▶ Supplied records
○ ○ ○
Lemma loadRows_ok_inv u count rows paths total paths' total' :
  loadRows u count rows paths total = Ok (paths', total') -> NoDup rows.*1 ->
  Forall (fun kr => kr.1.1 = u) rows -> Forall (fun kr => 0 <= uc_ciphertext_size kr.2)%Z rows ->
  (0 <= total)%Z -> (total + sum_sizes rows.*2 <= max_int64)%Z ->
  total' = (total + sum_sizes rows.*2)%Z /\
  (forall n c, ((u, n), c) ∈ rows -> paths' !! n = Some (to_chunk c)) /\
  (forall n, (forall c, ((u, n), c) ∉ rows) -> paths' !! n = paths !! n).
Proof.
  revert paths total; induction rows as [|[[u' n] c] rows IH]; intros paths total H Hnd Hu Hpos Ht Hsum; simpl in *;
    change (list_fmap (string * Z * upload_chunk_row)%type upload_chunk_row snd) with
      (fmap (FMap:=list_fmap) (snd : string * Z * upload_chunk_row -> _)) in *;
    change (list_fmap (string * Z * upload_chunk_row)%type (string * Z)%type fst) with
      (fmap (FMap:=list_fmap) (fst : string * Z * upload_chunk_row -> _)) in *.
  - injection H as -> ->. split_and!; [lia|set_solver|done].
  - apply NoDup_cons in Hnd as [Hnin Hnd]. apply Forall_cons in Hu as [E Hu]. simpl in E. subst u'. apply Forall_cons in Hpos as [Hc Hpos].
    simpl in Hc. destruct (_ || _) in H; [done|]. destruct (negb _) in H; [done|].
    assert (Hs0 : (0 <= sum_sizes rows.*2)%Z) by (by apply sum_sizes_nonneg, Forall_fmap).
    rewrite wrap64_id in H by (unfold min_int64; lia).
    apply IH in H as (-> & Hp & Hrest); [|done..|lia|lia]. split_and!; [lia| |].
    + intros m c' [Heq|Hm]%elem_of_cons; [|by apply Hp]. injection Heq as -> ->. rewrite Hrest.
      * by rewrite lookup_insert_eq.
      * intros c' Hc'. apply Hnin. by apply (list_elem_of_fmap_2 fst) in Hc'.
    + intros m Hm. rewrite Hrest by (intros c'; specialize (Hm c'); set_solver).
      apply lookup_insert_ne. intros ->. apply (Hm c). set_solver.
Qed.

(** The rows of chunks [0 .. count-1], in order. *)
Definition ordered_chunks (u : string) (count : Z) (d : DB) : option (list upload_chunk_row) :=
  mapM (fun n => upload_chunks d !! (u, n)) (seqZ 0 count).

Lemma chunk_rows_NoDup u d : NoDup (chunk_rows u d).*1.
Proof.
  unfold chunk_rows, select_rows. generalize (NoDup_fst_map_to_list (upload_chunks d)).
  generalize (map_to_list (upload_chunks d)). induction l as [|kr l IH]; simpl; [done|].
  intros [Hn Hnd]%NoDup_cons. destruct (String.eqb _ _); [|by apply IH]. simpl. constructor; [|by apply IH].
  intros (kr' & E & Hin)%list_elem_of_fmap. apply Hn. rewrite E. apply list_elem_of_fmap_2.
  apply list_elem_of_In, List.filter_In in Hin as [Hin _]. by apply list_elem_of_In.
Qed.

Lemma elem_of_chunk_rows u d k c : (k, c) ∈ chunk_rows u d <-> k.1 = u /\ upload_chunks d !! k = Some c.
Proof. unfold chunk_rows. rewrite elem_of_select_rows, String.eqb_eq. tauto. Qed.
○ ○ ○
Take the lines from the first line of the listing up to and including the line with "- injection H" and give them again exactly.

▶ Answer to the exercise
Lemma loadRows_ok_inv u count rows paths total paths' total' :
  loadRows u count rows paths total = Ok (paths', total') -> NoDup rows.*1 ->
  Forall (fun kr => kr.1.1 = u) rows -> Forall (fun kr => 0 <= uc_ciphertext_size kr.2)%Z rows ->
  (0 <= total)%Z -> (total + sum_sizes rows.*2 <= max_int64)%Z ->
  total' = (total + sum_sizes rows.*2)%Z /\
  (forall n c, ((u, n), c) ∈ rows -> paths' !! n = Some (to_chunk c)) /\
  (forall n, (forall c, ((u, n), c) ∉ rows) -> paths' !! n = paths !! n).
Proof.
  revert paths total; induction rows as [|[[u' n] c] rows IH]; intros paths total H Hnd Hu Hpos Ht Hsum; simpl in *;
    change (list_fmap (string * Z * upload_chunk_row)%type upload_chunk_row snd) with
      (fmap (FMap:=list_fmap) (snd : string * Z * upload_chunk_row -> _)) in *;
    change (list_fmap (string * Z * upload_chunk_row)%type (string * Z)%type fst) with
      (fmap (FMap:=list_fmap) (fst : string * Z * upload_chunk_row -> _)) in *.
  - injection H as -> ->. split_and!; [lia|set_solver|done].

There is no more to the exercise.